■ Work instruction:
Take the records below and retype them line by line, from the first line through the one containing "- rewrite invocationEffect_id."; stop there.

■ Available data:
Lemma outcome_settles_one d outcome :
  In d (derivePendingEffects st) -> outcomeEvents d outcome now = Ok [item] -> settled st' (effectId d).
Proof.
  intros Hd Ho.
  destruct (derive_cases _ _ Hd) as [(c & Hc & ->)|[(i & _ & _ & ->)|[(a & _ & ->)|(w & _ & ->)]]].
  - by eapply model_outcome_settles.
  - rewrite invocationEffect_id. destruct (invocationEffect st i) eqn:Ei;
      pose proof (invocationEffect_invocation st i) as Hi; rewrite Ei in Hi; simplify_eq/=.
    + rewrite <- Hi. by eapply tool_outcome_settles.
    + rewrite bool_decide_eq_false_2 in Ho by (by eapply invocationEffect_not_form).
      simpl in Ho. rewrite <- Hi. by eapply tool_outcome_settles.
    + rewrite <- Hi. by eapply tool_outcome_settles.
  - change (outcomeEvents_approval (approvalFormEffect st a) outcome = Ok [item]) in Ho.
    by eapply approval_outcome_settles.
  - by eapply credential_outcome_settles.
Qed.
End Settling.

Lemma settled_invocation_gated st id i :
  wf_state st -> dict_get id st.(pendingInvocations) = Some i /\ gated i = true ->
  settled st (ids.invocationEffect id).
Proof.
  intros Hwf [Hi Hg] d Hd E.
  destruct (derive_cases _ _ Hd) as [(c & Hc & ->)|[(j & Hj & Hgj & ->)|[(a & _ & ->)|(w & _ & ->)]]].
  - by destruct (effect_ids_disjoint (im_messageId c) id "" "") as (? & _).
  - rewrite invocationEffect_id in E. apply effect_ids_inj in E.
    destruct (dict_value_get _ _ (wf_invocations _ Hwf) Hj) as [k Hk].
    pose proof (dict_all_get _ _ _ _ (wf_invocation_ids _ Hwf) Hk) as Hkey. simpl in Hkey. congruence.
  - by destruct (effect_ids_disjoint "" id (pa_approvalId a) "") as (_ & _ & _ & ? & _).
  - by destruct (effect_ids_disjoint "" id "" (pw_credKey w)) as (_ & _ & _ & _ & ? & _).
Qed.

(** A grant frees the gated invocation. *)
Lemma approval_frees st env st' a i :
  env.(env_payloadKind) = "approval.resolved" -> isForeignAuthor st env = false ->
  dict_get (causality_id "approvalId" env.(env_causality)) st.(pendingApprovals) = Some a ->
  dict_get a.(pa_invocationId) st.(pendingInvocations) = Some i ->
  is_true env.(env_payload).!"granted" = true -> applyEvent st env = Ok st' ->
  exists j, dict_get a.(pa_invocationId) st'.(pendingInvocations) = Some j /\ gated j = false.
Proof.
  intros Hk Hf Ha Hi Hg H. unfold applyEvent in H. rewrite Hk in H. simpl in H.
  injection H as <-. unfold fold_approval_resolved.
  rewrite isForeignAuthor_advance, Hf, causality_id_record, payloadRecord_get, Hg. simpl.
  rewrite Ha. simpl. rewrite Hi, dict_get_set_eq. eexists; split; [done|].
  unfold gated. simpl. by rewrite andb_false_r.
Qed.

Lemma derive_ids_NoDup st : wf_state st -> NoDup (map effectId (derivePendingEffects st)).
Proof.
  intros Hwf. destruct effect_ids_inj as (Ji & Ja & Jw). unfold derivePendingEffects.
  rewrite !map_app, !map_map.
  rewrite (map_ext (fun x => effectId (invocationEffect st x)) _ (invocationEffect_id st)).
  repeat rewrite list.NoDup_app. split; [|split; [|split; [|split; [|split]]]].
  - destruct (inFlightModelCall st); simpl; [apply NoDup_singleton | apply NoDup_nil_2].
  - intros x. destruct (inFlightModelCall st) as [c|]; simpl; [|by intros ?%not_elem_of_nil].
    intros ->%list_elem_of_singleton. rewrite !elem_of_app, !list_elem_of_In, !in_map_iff.
    intros [(i & E & _)|[(a & E & _)|(w & E & _)]]; symmetry in E; revert E; apply effect_ids_disjoint; exact "".
  - apply filter_map_NoDup. apply NoDup_keys_map; [done|apply Hwf..].
  - intros x. rewrite !elem_of_app, !list_elem_of_In, !in_map_iff.
    intros (i & <- & _) [(a & E & _)|(w & E & _)]; symmetry in E; revert E; apply effect_ids_disjoint; exact "".
  - apply NoDup_keys_map; [done|apply Hwf..].
  - split; [|apply NoDup_keys_map; [done|apply Hwf..]].
    intros x. rewrite !list_elem_of_In, !in_map_iff.
    intros (i & <- & _) (w & E & _); symmetry in E; revert E; apply effect_ids_disjoint; exact "".
Qed.

Module Effects.
(** The pending effects of a well-formed state have pairwise distinct ids, so
    the driver's registry keyed by effect id loses none of them. *)
Theorem pending_effect_ids_unique st : wf_state st -> NoDup (map effectId (derivePendingEffects st)).
Proof. apply derive_ids_NoDup. Qed.

Lemma pending_effect_ids_unique_witness :
  wf_state sample_waiting /\ NoDup (map effectId (derivePendingEffects sample_waiting)).
Proof.
  assert (H : wf_state sample_waiting) by (apply wf_stateb_spec; vm_compute; reflexivity).
  split; [exact H | exact (pending_effect_ids_unique sample_waiting H)].
Defined.
(** While an invocation awaits its approval nothing dispatches it: the only
    effect that names it is an approval form. *)
Theorem gated_never_dispatched st id i d :
  wf_state st -> dict_get id st.(pendingInvocations) = Some i -> gated i = true ->
  In d (derivePendingEffects st) -> effect_invocationId d = Some id ->
  exists a, In a (dict_values st.(pendingApprovals)) /\ a.(pa_invocationId) = id /\
    d = EChannelCall (approvalFormEffect st a).
Proof.
  intros Hwf Hi Hg Hd Hid.
  destruct (derive_cases _ _ Hd) as [(c & Hc & ->)|[(j & Hj & Hgj & ->)|[(a & Ha & ->)|(w & _ & ->)]]].
  - done.
  - rewrite invocationEffect_invocation in Hid. injection Hid as Hid. exfalso.
    destruct (dict_value_get _ _ (wf_invocations _ Hwf) Hj) as [k Hk].
    pose proof (dict_all_get _ _ _ _ (wf_invocation_ids _ Hwf) Hk) as Hkey. simpl in Hkey.
    congruence.
  - exists a. injection Hid as Hid. done.
  - done.
Qed.

Lemma gated_never_dispatched_witness :
  exists i, dict_get "i2" sample_waiting.(pendingInvocations) = Some i /\ gated i = true /\
    exists a, In a (dict_values sample_waiting.(pendingApprovals)) /\ a.(pa_invocationId) = "i2".
Proof.
  destruct (dict_get "i2" (pendingInvocations sample_waiting)) as [i|] eqn:Ei;
    [|vm_compute in Ei; discriminate].
  assert (Hg : gated i = true) by (vm_compute in Ei; injection Ei as <-; reflexivity).
  exists i. split; [reflexivity|]. split; [exact Hg|].
  destruct (derivePendingEffects sample_waiting) as [|d1 [|d2 l]] eqn:Ed;
    [vm_compute in Ed; discriminate.. |].
  destruct (gated_never_dispatched sample_waiting "i2" i d2) as (a & Ha & Hid & _).
  - apply wf_stateb_spec. vm_compute. reflexivity.
  - exact Ei.
  - exact Hg.
  - rewrite Ed. right; left. reflexivity.
  - vm_compute in Ed. injection Ed as _ <- _. reflexivity.
  - exists a. split; [exact Ha | exact Hid].
Defined.

(** The answer to an approval decides the dispatch. Folding this agent's
    [approval.resolved] for a pending approval retires the form, and the
    invocation it gates becomes dispatchable exactly when the answer grants it. *)
Theorem approval_decides_dispatch st env a i st' :
  wf_state st -> env.(env_payloadKind) = "approval.resolved" -> isForeignAuthor st env = false ->
  dict_get (causality_id "approvalId" env.(env_causality)) st.(pendingApprovals) = Some a ->
  dict_get a.(pa_invocationId) st.(pendingInvocations) = Some i -> gated i = true ->
  applyEvent st env = Ok st' ->
  settled st' (ids.approvalFormEffect a.(pa_approvalId)) /\
  ((exists d, In d (derivePendingEffects st') /\ effectId d = ids.invocationEffect a.(pa_invocationId))
   <-> is_true env.(env_payload).!"granted" = true).
Proof.
  intros Hwf Hk Hf Ha Hi Hg H. pose proof (applyEvent_wf _ _ _ Hwf H) as Hwf'.
  destruct (approval_resolved_folds st env st' Hk Hf H) as (P1 & _ & _ & _ & P5).
  pose proof (dict_all_get _ _ _ _ (wf_approval_ids _ Hwf) Ha) as Hid. simpl in Hid.
  split.
  { apply settled_approval. intros x. rewrite P1, Hid. apply dict_del_no_value, Hwf. }
  split.
  - intros (d & Hd & E). destruct (is_true _) eqn:Hgr; [done|]. specialize (P5 eq_refl).
    exfalso. refine (settled_invocation_gated st' _ i Hwf' _ d Hd E). by rewrite P5.
  - intros Hgr. destruct (approval_frees st env st' a i Hk Hf Ha Hi Hgr H) as (j & Ej & Hj).
    pose proof (dict_all_get _ _ _ _ (wf_invocation_ids _ Hwf') Ej) as Hjid. simpl in Hjid.
    exists (invocationEffect st' j). rewrite invocationEffect_id, Hjid. split; [|done].
    unfold derivePendingEffects. rewrite !in_app_iff, in_map_iff. right; left.
    exists j. split; [done|]. apply filter_In. rewrite Hj. split; [|done]. by eapply dict_get_value.
Qed.

Lemma approval_decides_dispatch_witness :
  let env := sample_event 9 sample_self "approval.resolved" [("approvalId", VStr "approval:i2")]
               [("granted", VBool true)] in
  exists st', applyEvent sample_waiting env = Ok st' /\
    exists d, In d (derivePendingEffects st') /\ effectId d = "inv:i2".
Proof.
  intros env.
  destruct (dict_get "approval:i2" (pendingApprovals sample_waiting)) as [a|] eqn:Ea;
    [|vm_compute in Ea; discriminate].
  destruct (dict_get (pa_invocationId a) (pendingInvocations sample_waiting)) as [i|] eqn:Ei;
    [|vm_compute in Ea; injection Ea as <-; vm_compute in Ei; discriminate].
  assert (Hid : pa_invocationId a = "i2") by (vm_compute in Ea; injection Ea as <-; reflexivity).
  destruct (applyEvent sample_waiting env) as [st'|] eqn:Est; [|vm_compute in Est; discriminate].
  exists st'. split; [reflexivity|].
  destruct (approval_decides_dispatch sample_waiting env a i st') as [_ Hd].
  - apply wf_stateb_spec. vm_compute. reflexivity.
  - reflexivity.
  - vm_compute. reflexivity.
  - exact Ea.
  - exact Ei.
  - rewrite Hid in Ei. vm_compute in Ei. injection Ei as <-. reflexivity.
  - exact Est.
  - rewrite Hid in Hd. apply Hd. reflexivity.
Defined.

(** C26: an outcome settles its effect: whatever a pending effect comes back with,
    once the items of a terminal outcome are folded the effect is no longer
    derivable, so the driver never runs it again. *)
Theorem outcome_settles `{ModelFailureClassifier} st d outcome now items seq envs :
  wf_state st -> In d (derivePendingEffects st) ->
  outcomeEvents d outcome now = Ok items -> items <> [] ->
  appended st.(selfId) seq items envs ->
  exists st', foldEvents st envs = Ok st' /\ settled st' (effectId d).
Proof.
  intros Hwf Hd Ho Hne Ha.
  destruct (outcomeEvents_single _ _ _ _ Ho) as [->|(item & -> & Hf)]; [done|].
  inversion Ha as [|? ? ? env ? Hr _ Hnil]; subst. inversion Hnil; subst.
  destruct (foldable_applies _ st item env Hr Hf) as [st' Happ].
  exists st'. split; [unfold foldEvents; simpl; by rewrite Happ|]. by eapply outcome_settles_one.
Qed.

Lemma outcome_settles_witness :
  let outcome := OTool (VStr "ok") None false None in
  exists d items st',
    outcomeEvents d outcome "2026-05-20T12:00:00.000Z" = Ok items /\
    foldEvents sample_waiting (recorded sample_waiting 8 items) = Ok st' /\ settled st' "inv:i1".
Proof.
  intros outcome. destruct (derivePendingEffects sample_waiting) as [|d l] eqn:Ed;
    [vm_compute in Ed; discriminate|].
  destruct (outcomeEvents d outcome "2026-05-20T12:00:00.000Z") as [items|] eqn:Eo;
    [|vm_compute in Ed; injection Ed as <- _; vm_compute in Eo; discriminate].
  assert (Hid : effectId d = "inv:i1") by (vm_compute in Ed; injection Ed as <- _; reflexivity).
  destruct (outcome_settles sample_waiting d outcome "2026-05-20T12:00:00.000Z" items 8
    (recorded sample_waiting 8 items)) as (st' & H1 & H2).
  - apply wf_stateb_spec. vm_compute. reflexivity.
  - rewrite Ed. left. reflexivity.
  - exact Eo.
  - intros ->. vm_compute in Ed. injection Ed as <- _. vm_compute in Eo. discriminate.
  - apply recorded_appended.
  - exists d, items, st'. rewrite Hid in H2. split; [exact Eo|]. split; [exact H1 | exact H2].
Defined.
End Effects.
(** Folding one gated item. *)
Lemma gateItem_folds level ctx self item seq envs st st' :
  st.(selfId) = self -> startable item -> appended self seq (gateItem level ctx item) envs ->
  foldEvents st envs = Ok st' ->
  (forall id, id <> item_invocationId item -> awaiting st id /\ asked st id ->
     awaiting st' id /\ asked st' id) /\
  (needsApproval level item = true ->
   awaiting st' (item_invocationId item) /\ asked st' (item_invocationId item)).
Proof.
  intros Hself Hst Ha Hf. unfold gateItem in Ha.
  destruct (needsApproval level item) eqn:En; inversion Ha as [|? ? ? env envs' Hr _ Ha']; subst;
    unfold foldEvents in Hf; simpl in Hf.
  - assert (Hst' : startable (item_with_payload [("requiresApproval", VBool true)] item)).
    { destruct Hst as (H1 & H2 & H3). split; [done|]. split; [done|].
      rewrite item_with_payload_other; [done|]. simpl. intuition discriminate. }
    destruct (started_folds st _ _ env eq_refl Hst' Hr) as (s1 & i & H1 & P1 & P2 & P3).
    rewrite H1 in Hf. simpl in Hf. inversion Ha' as [|? ? ? env2 ? Hr2 _ Hnil]; subst.
    inversion Hnil; subst. simpl in Hf.
    pose proof H1 as (_ & _ & _ & _ & _ & _ & Hs1)%applyEvent_frame.
    destruct (requested_folds s1 _ ctx item env2 (eq_sym Hs1) Hr2) as (s2 & a & H2 & Q1 & Q2 & Q3).
    rewrite H2 in Hf. injection Hf as <-. split.
    + intros id Hne [Hw Hk]. split; [by eapply Q3, awaiting_set|].
      eapply asked_set; [exact Q1 | exact Q2|]. right. unfold asked. by rewrite P2.
    + intros _. split; [|by eapply asked_set; eauto].
      apply Q3. exists i. rewrite P1. split; [apply dict_get_set_eq|]. rewrite P3.
      unfold asks_approval, item_with_payload. cbn [ai_payload]. unfold dict_merge. simpl fold_left.
      by rewrite js_get_obj, dict_get_set_eq.
  - destruct (started_folds st _ item env eq_refl Hst Hr) as (s1 & i & H1 & P1 & P2 & P3).
    rewrite H1 in Hf. inversion Ha'; subst. injection Hf as <-. split; [|done].
    intros id Hne [Hw Hk]. split; [by eapply awaiting_set|]. unfold asked. by rewrite P2.
Qed.

Lemma gated_batch_folds level ctx self items seq envs st st' :
  st.(selfId) = self -> Forall startable items -> NoDup (map item_invocationId items) ->
  appended self seq (flat_map (gateItem level ctx) items) envs -> foldEvents st envs = Ok st' ->
  (forall id, ~ In id (map item_invocationId items) -> awaiting st id /\ asked st id ->
     awaiting st' id /\ asked st' id) /\
  (forall item, In item items -> needsApproval level item = true ->
     awaiting st' (item_invocationId item) /\ asked st' (item_invocationId item)).
Proof.
  revert seq envs st; induction items as [|item items IH]; intros seq envs st Hself Hst Hnd Ha Hf.
  - simpl in Ha. inversion Ha; subst. unfold foldEvents in Hf. injection Hf as <-. by split.
  - simpl in Ha. apply appended_app_inv in Ha as (e1 & e2 & -> & A1 & A2).
    apply foldEvents_app_inv in Hf as (s1 & F1 & F2).
    inversion Hst as [|? ? Hi Hst']; subst. simpl in Hnd. apply list.NoDup_cons in Hnd as [Hni Hnd].
    rewrite list_elem_of_In in Hni.
    destruct (gateItem_folds _ _ _ _ _ _ _ _ eq_refl Hi A1 F1) as [G1 G2].
    pose proof (foldEvents_frame _ _ _ F1) as (_ & _ & _ & _ & Hs1).
    destruct (IH _ _ s1 (eq_sym Hs1) Hst' Hnd A2 F2) as [I1 I2]. split.
    + intros id Hnin Hid. simpl in Hnin. apply I1; [tauto|]. apply G1; [|done]. intuition congruence.
    + intros x [<-|Hx] Hneed; [|by apply I2]. apply I1; [done|]. by apply G2.
Qed.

■ Completed task:
Lemma outcome_settles_one d outcome :
  In d (derivePendingEffects st) -> outcomeEvents d outcome now = Ok [item] -> settled st' (effectId d).
Proof.
  intros Hd Ho.
  destruct (derive_cases _ _ Hd) as [(c & Hc & ->)|[(i & _ & _ & ->)|[(a & _ & ->)|(w & _ & ->)]]].
  - by eapply model_outcome_settles.
  - rewrite invocationEffect_id. destruct (invocationEffect st i) eqn:Ei;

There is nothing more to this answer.